Mistake: Ignoring the "Power Users." Fix: Identify and support the [1% of employees who act as storytellers] (Firstup) to lead the conversation and encourage others.

Mistake: Focusing only on sales and numbers. Fix: Focus on "belonging" and mission-driven content. Employees are more motivated when they feel they are part of a larger community mission.

Mistake: Overlooking deskless or frontline workers. Fix: Use mobile-optimized platforms to ensure staff without daily desktop access can stay informed and participate.

Examples

  • Adobe: The company implemented a program that led to a [25% increase in brand awareness and a 30% boost in employee engagement] (Firstup).
  • Atrium Health: This healthcare provider used a group called "Team Teal" to share personal employee stories. This helped connect frontline workers across 1,400 care locations using a mobile-first advocacy app.
  • Morgan Philips Group: This recruitment firm used an advocacy program to boost visibility. They achieved [12,000 LinkedIn interactions in one year and generated 8,000 leads] (Sociabble), saving €1.2 million in equivalent paid media costs.
  • SAS: The software company created "The 140" training program. This taught employees social media basics, like hashtag use and photo editing, which increased their confidence and likelihood to share company content.

FAQ

What is the difference between employee advocacy and brand advocacy? Employee advocacy is a subset of brand advocacy. Brand advocacy is an umbrella term that includes recommendations from customers, influencers, and partners. Employee advocacy is conducted strictly by the people employed by the organization.

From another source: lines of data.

(** ** Messages *)

(** [None] for a message that is not valid; otherwise the channel, if any, and the payload. *)
Definition parse_frame (data : list Z) : option (option (list Z) * list Z) :=
  match list_find (λ c, c = 10) data with
  | None => None
  | Some (channel_len, _) =>
      if bool_decide (0 ∈ take channel_len data) then None
      else
        let channel := if (channel_len =? 0)%nat then None else Some (take channel_len data) in
        Some (channel, drop (S channel_len) data)
  end.

Definition cockpit_transport_parse_frame (message : list Z) := parse_frame message.

(** A channel of a control message: not empty, and on one line. *)
Definition channel_valid (channel : list Z) : bool :=
  negb (bool_decide (channel = [])) && bool_decide (strcspn channel [10] = length channel).

Section Json.
Context (json_parser : list Z → option (option json)) (dtostr : spec_float → list Z).

(** The command, the channel and the options. *)
Definition cockpit_transport_parse_command (payload : list Z)
    : option (list Z * option (list Z) * object) :=
  match cockpit_json_parse_bytes json_parser payload with
  | None => None
  | Some options =>
      match cockpit_json_get_string options (bs "command") None with
      | Some (Some command) =>
          if bool_decide (command = []) then None
          else
            match cockpit_json_get_string options (bs "channel") None with
            | Some (Some channel) =>
                if channel_valid channel then Some (command, Some channel, options) else None
            | Some None => Some (command, None, options)
            | None => None
            end
      | _ => None
      end
  end.

(** Names with their values, of which the missing ones are left out. *)
Definition cockpit_transport_build_json (members : list (list Z * option (list Z))) : object :=
  foldl (λ o m, match m.2 with
                | Some value => json_object_set_member o m.1 (JString value)
                | None => o
                end) [] members.

Definition cockpit_transport_build_control (members : list (list Z * option (list Z))) : list Z :=
  cockpit_json_write_bytes dtostr (cockpit_transport_build_json members).

(** Whether the message has been handled, and what is sent in answer. *)
Definition cockpit_transport_default_control (command : list Z) (channel : option (list Z))
    (options : object) : bool * option (list Z) :=
  match channel with
  | Some _ => (false, None)
  | None =>
      if decide (command = bs "ping") then
        (true, Some (cockpit_json_write_bytes dtostr
                       (json_object_set_member options (bs "command") (JString (bs "pong")))))
      else if decide (command = bs "pong") then (true, None)
      else (false, None)
  end.
End Json.

(** ** Messages on a pipe *)

(** [G_GSIZE_FORMAT] *)
Definition render_size (n : Z) : list Z := digits_fuel 20 (u64 n).

(** What [cockpit_pipe_transport_send] writes to the pipe of a transport that is open. *)
Definition pipe_message (channel_id : option (list Z)) (payload : list Z) : list Z :=
  let channel := default [] channel_id in
  (render_size (u64 (zlen channel + 1 + zlen payload)) ++ [10] ++ channel ++ [10]) ++ payload.

Record pipe_transport := mkPipeTransport { pt_closed : bool; pt_written : list Z }.

Definition cockpit_pipe_transport_send (channel_id : option (list Z)) (payload : list Z)
    (self : pipe_transport) : pipe_transport :=
  if pt_closed self then self
  else mkPipeTransport false (pt_written self ++ pipe_message channel_id payload).

Section Read.
Context {S : Type} (closed : S → bool) (recv : option (list Z) → list Z → S → S).

(** The loop: what is left of the input, the state and the problem that closes the pipe. *)
Fixpoint read_loop (fuel : nat) (input : list Z) (self : S) : list Z * S * option (list Z) :=
  match fuel with
  | O => (input, self, None)
  | Datatypes.S fuel' =>
      if closed self then (input, self, None)
      else
        let '(size, i) := cockpit_frame_parse input in
        if size =? 0 then (input, self, None)
        else if size <? 0 then (input, self, Some (bs "protocol-error"))
        else
          let i := default 0%nat i in
          if zlen input <? Z.of_nat i + size then (input, self, None)
          else
            let message := take (Z.to_nat size) (drop i input) in
            let input := drop (i + Z.to_nat size) input in
            let self := match cockpit_transport_parse_frame message with
                        | Some (channel, payload) => recv channel payload self
                        | None => self
                        end in
            read_loop fuel' input self
  end.

(** The problems with which the pipe is closed, in their order, after what is left and the state. *)
Definition cockpit_transport_read_from_pipe (input : list Z) (end_of_data : bool) (self : S)
    : list Z * S * list (list Z) :=
  let '(input, self, problem) := read_loop (length input + 1) input self in
  (input, self,
   option_list problem ++
   (if end_of_data && (zlen input >? 0) then [bs "disconnected"] else [])).
End Read.

(** How the end of the pipe's process is reported: the [child] is there if the pipe has one. *)
Inductive wait_status := Signaled (termsig : Z) | Exited (status : Z).

Definition SIGHUP : Z := 1.
Definition SIGTERM : Z := 15.

Definition has_suffix (s suffix : list Z) : bool := prefixb (rev suffix) (rev s).

Definition closed_problem (name : list Z) (child : option wait_status) (problem : option (list Z))
    : option (list Z) :=
  match child with
  | None => problem
  | Some status =>
      let is_cockpit := bool_decide (name = bs "cockpit-bridge") ||
                        has_suffix name (bs "/cockpit-session") in
      if decide (problem = None ∨ problem = Some (bs "internal-error")) then
        match status with
        | Signaled sig =>
            if (sig =? SIGTERM) || (sig =? SIGHUP) then Some (bs "terminated")
            else Some (bs "internal-error")
        | Exited code =>
            if is_cockpit && (code =? 127) then Some (bs "no-cockpit")
            else if is_cockpit && (code =? 1) then Some (bs "access-denied")
            else if code =? 255 then Some (bs "terminated")
            else if code =? 0 then problem
            else Some (bs "internal-error")
        end
      else if decide (problem = Some (bs "not-found")) then
        if is_cockpit then Some (bs "no-cockpit") else problem
      else problem
  end.

(** ** Frozen channels *)

Record FrozenMessage := mkFrozen {
  frozen_channel : nat;                  (* the memory of the key of [freeze] *)
  frozen_control : option object;
  frozen_data : list Z
}.

Inductive emission :=
| RECV (channel : option (list Z)) (data : list Z)
| CONTROL (command : option (list Z)) (channel : option (list Z)) (options : object) (data : list Z).

Record transport := mkTransport {
  freeze : gmap (list Z) nat;
  frozen : list FrozenMessage;
  fresh_key : nat;
  emitted : list emission                (* what the handlers have been given, in order *)
}.

Definition new_transport : transport := mkTransport ∅ [] 0 [].

Definition emit_signal (e : emission) (self : transport) : transport :=
  mkTransport (freeze self) (frozen self) (fresh_key self) (emitted self ++ [e]).

(** [None] if the message is not to be kept. *)
Definition maybe_freeze_message (channel : option (list Z)) (control : option object) (data : list Z)
    (self : transport) : option transport :=
  channel ← channel;
  key ← freeze self !! channel;
  Some (mkTransport (freeze self) (frozen self ++ [mkFrozen key control data]) (fresh_key self)
          (emitted self)).

Definition cockpit_transport_emit_recv (channel : option (list Z)) (data : list Z) (self : transport)
    : transport :=
  match maybe_freeze_message channel None data self with
  | Some self => self
  | None => emit_signal (RECV channel data) self
  end.

Definition cockpit_transport_emit_control (command channel : option (list Z)) (options : object)
    (data : list Z) (self : transport) : transport :=
  match maybe_freeze_message channel (Some options) data self with
  | Some self => self
  | None => emit_signal (CONTROL command channel options data) self
  end.

(** [g_hash_table_add] with a key that is there frees the old one. *)
Definition cockpit_transport_freeze (channel : list Z) (self : transport) : transport :=
  mkTransport (<[channel := fresh_key self]> (freeze self)) (frozen self) (S (fresh_key self))
    (emitted self).

(** The loop over the frozen messages: those with the stolen key are emitted and taken out. *)
Fixpoint thaw_loop (stolen : option nat) (channel : list Z) (l : list FrozenMessage)
    (self : transport) : list FrozenMessage * transport :=
  match l with
  | [] => ([], self)
  | m :: l =>
      if decide (stolen = Some (frozen_channel m)) then
        let self :=
          match frozen_control m with
          | Some options =>
              let command := default None (cockpit_json_get_string options (bs "command") None) in
              cockpit_transport_emit_control command (Some channel) options (frozen_data m) self
          | None => cockpit_transport_emit_recv (Some channel) (frozen_data m) self
          end in
        thaw_loop stolen channel l self
      else
        let '(kept, self) := thaw_loop stolen channel l self in (m :: kept, self)
  end.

How does employee advocacy save money on advertising? It converts organic reach into a financial value. For example, [an advocacy program with 1,000 active participants can generate $1,900,000 in advertising value] (EveryoneSocial). Because the reach is organic, the company does not have to pay for those impressions via ad platforms.

How can you get executives to approve an advocacy budget? Focus on ROI and the rising cost of traditional ads. Explain that advocacy costs can be [1/10th the cost of paid social media advertising] (EveryoneSocial) while yielding higher trust and better quality leads.

What metrics should I track to measure success? The most relevant KPIs are reach and impressions, engagement rate (likes/comments), website traffic generated via UTM links, and the employee participation rate. You should also track "Equivalent Paid Media" to show cost savings.

Do employees have to use their personal accounts for work purposes? Participation should be voluntary. The best programs are a "two-way street" where employees share content because it helps them establish themselves as industry experts, which can [open paths for career advancement] (Sociabble).